- What the task requires: Please reproduce the entries in full. Keep every character the same.

- Given information:
------------------------------------------------
Lemma get_duration_text_eq (d : Q) :
  (0 <= d)%Q ->
  get_duration_text d =
    component (Qfloor d / 604800) "w" ++ component ((Qfloor d / 86400) mod 7) "d"
    ++ component ((Qfloor d / 3600) mod 24) "h"
    ++ component ((Qfloor d / 60) mod 60) "m".
Proof.
  intros Hd. unfold get_duration_text.
  destruct (duration_numbers d Hd) as (-> & -> & -> & ->).
  unfold component.
  destruct (Qfloor d / 604800 =? 0), ((Qfloor d / 86400) mod 7 =? 0),
    ((Qfloor d / 3600) mod 24 =? 0), ((Qfloor d / 60) mod 60 =? 0);
    simpl; rewrite ?app_nil_r, <- ?app_assoc; reflexivity.
Qed.

(** C8.  For a duration of [d >= 0] seconds, let [s] be its whole seconds.
    The text is the weeks, days, hours and minutes of [s], in that order,
    each followed by its letter and each left out when it is zero; the
    seconds that remain ([r], less than a minute) and the fraction of [d]
    do not appear.  So 125 s reads 2m, 3725 s reads 1h2m and 694861 s
    reads 1w1d1h1m. *)
Theorem get_duration_text_components (d : Q) :
  (0 <= d)%Q ->
  (exists w da h m r : Z,
      Qfloor d = (((w * 7 + da) * 24 + h) * 60 + m) * 60 + r
      /\ 0 <= w /\ 0 <= da < 7 /\ 0 <= h < 24 /\ 0 <= m < 60 /\ 0 <= r < 60
      /\ get_duration_text d =
           component w "w" ++ component da "d" ++ component h "h"
           ++ component m "m")
  /\ get_duration_text 125 = py "2m"
  /\ get_duration_text 3725 = py "1h2m"
  /\ get_duration_text 694861 = py "1w1d1h1m".
Proof.
  intros Hd. split; [| repeat split; vm_compute; reflexivity].
  pose proof (Qfloor_nonneg d Hd) as Hs.
  exists (Qfloor d / 604800), ((Qfloor d / 86400) mod 7),
    ((Qfloor d / 3600) mod 24), ((Qfloor d / 60) mod 60), (Qfloor d mod 60).
  split; [| split; [| split; [| split; [| split; [| split]]]]].
  - set (s := Qfloor d) in *.
    pose proof (Z.div_mod s 60 ltac:(lia)).
    pose proof (Z.div_mod (s / 60) 60 ltac:(lia)).
    pose proof (Z.div_mod (s / 3600) 24 ltac:(lia)).
    pose proof (Z.div_mod (s / 86400) 7 ltac:(lia)).
    assert (E1 : s / 3600 = s / 60 / 60) by (rewrite Z.div_div by lia; reflexivity).
    assert (E2 : s / 86400 = s / 3600 / 24) by (rewrite Z.div_div by lia; reflexivity).
    assert (E3 : s / 604800 = s / 86400 / 7) by (rewrite Z.div_div by lia; reflexivity).
    rewrite E3. rewrite E2 in *. rewrite E1 in *. lia.
  - apply Z.div_pos; lia.
  - apply Z.mod_pos_bound; lia.
  - apply Z.mod_pos_bound; lia.
  - apply Z.mod_pos_bound; lia.
  - apply Z.mod_pos_bound; lia.
  - apply get_duration_text_eq; exact Hd.
Qed.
------------------------------------------------
- Answer box:
Lemma get_duration_text_eq (d : Q) :
  (0 <= d)%Q ->
  get_duration_text d =
    component (Qfloor d / 604800) "w" ++ component ((Qfloor d / 86400) mod 7) "d"
    ++ component ((Qfloor d / 3600) mod 24) "h"
    ++ component ((Qfloor d / 60) mod 60) "m".
Proof.
  intros Hd. unfold get_duration_text.
  destruct (duration_numbers d Hd) as (-> & -> & -> & ->).
  unfold component.
  destruct (Qfloor d / 604800 =? 0), ((Qfloor d / 86400) mod 7 =? 0),
    ((Qfloor d / 3600) mod 24 =? 0), ((Qfloor d / 60) mod 60 =? 0);
    simpl; rewrite ?app_nil_r, <- ?app_assoc; reflexivity.
Qed.

(** C8.  For a duration of [d >= 0] seconds, let [s] be its whole seconds.
    The text is the weeks, days, hours and minutes of [s], in that order,
    each followed by its letter and each left out when it is zero; the
    seconds that remain ([r], less than a minute) and the fraction of [d]
    do not appear.  So 125 s reads 2m, 3725 s reads 1h2m and 694861 s
    reads 1w1d1h1m. *)
Theorem get_duration_text_components (d : Q) :
  (0 <= d)%Q ->
  (exists w da h m r : Z,
      Qfloor d = (((w * 7 + da) * 24 + h) * 60 + m) * 60 + r
      /\ 0 <= w /\ 0 <= da < 7 /\ 0 <= h < 24 /\ 0 <= m < 60 /\ 0 <= r < 60
      /\ get_duration_text d =
           component w "w" ++ component da "d" ++ component h "h"
           ++ component m "m")
  /\ get_duration_text 125 = py "2m"
  /\ get_duration_text 3725 = py "1h2m"
  /\ get_duration_text 694861 = py "1w1d1h1m".
Proof.
  intros Hd. split; [| repeat split; vm_compute; reflexivity].
  pose proof (Qfloor_nonneg d Hd) as Hs.
  exists (Qfloor d / 604800), ((Qfloor d / 86400) mod 7),
    ((Qfloor d / 3600) mod 24), ((Qfloor d / 60) mod 60), (Qfloor d mod 60).
  split; [| split; [| split; [| split; [| split; [| split]]]]].
  - set (s := Qfloor d) in *.
    pose proof (Z.div_mod s 60 ltac:(lia)).
    pose proof (Z.div_mod (s / 60) 60 ltac:(lia)).
    pose proof (Z.div_mod (s / 3600) 24 ltac:(lia)).
    pose proof (Z.div_mod (s / 86400) 7 ltac:(lia)).
    assert (E1 : s / 3600 = s / 60 / 60) by (rewrite Z.div_div by lia; reflexivity).
    assert (E2 : s / 86400 = s / 3600 / 24) by (rewrite Z.div_div by lia; reflexivity).
    assert (E3 : s / 604800 = s / 86400 / 7) by (rewrite Z.div_div by lia; reflexivity).
    rewrite E3. rewrite E2 in *. rewrite E1 in *. lia.
  - apply Z.div_pos; lia.
  - apply Z.mod_pos_bound; lia.
  - apply Z.mod_pos_bound; lia.
  - apply Z.mod_pos_bound; lia.
  - apply Z.mod_pos_bound; lia.
  - apply get_duration_text_eq; exact Hd.
Qed.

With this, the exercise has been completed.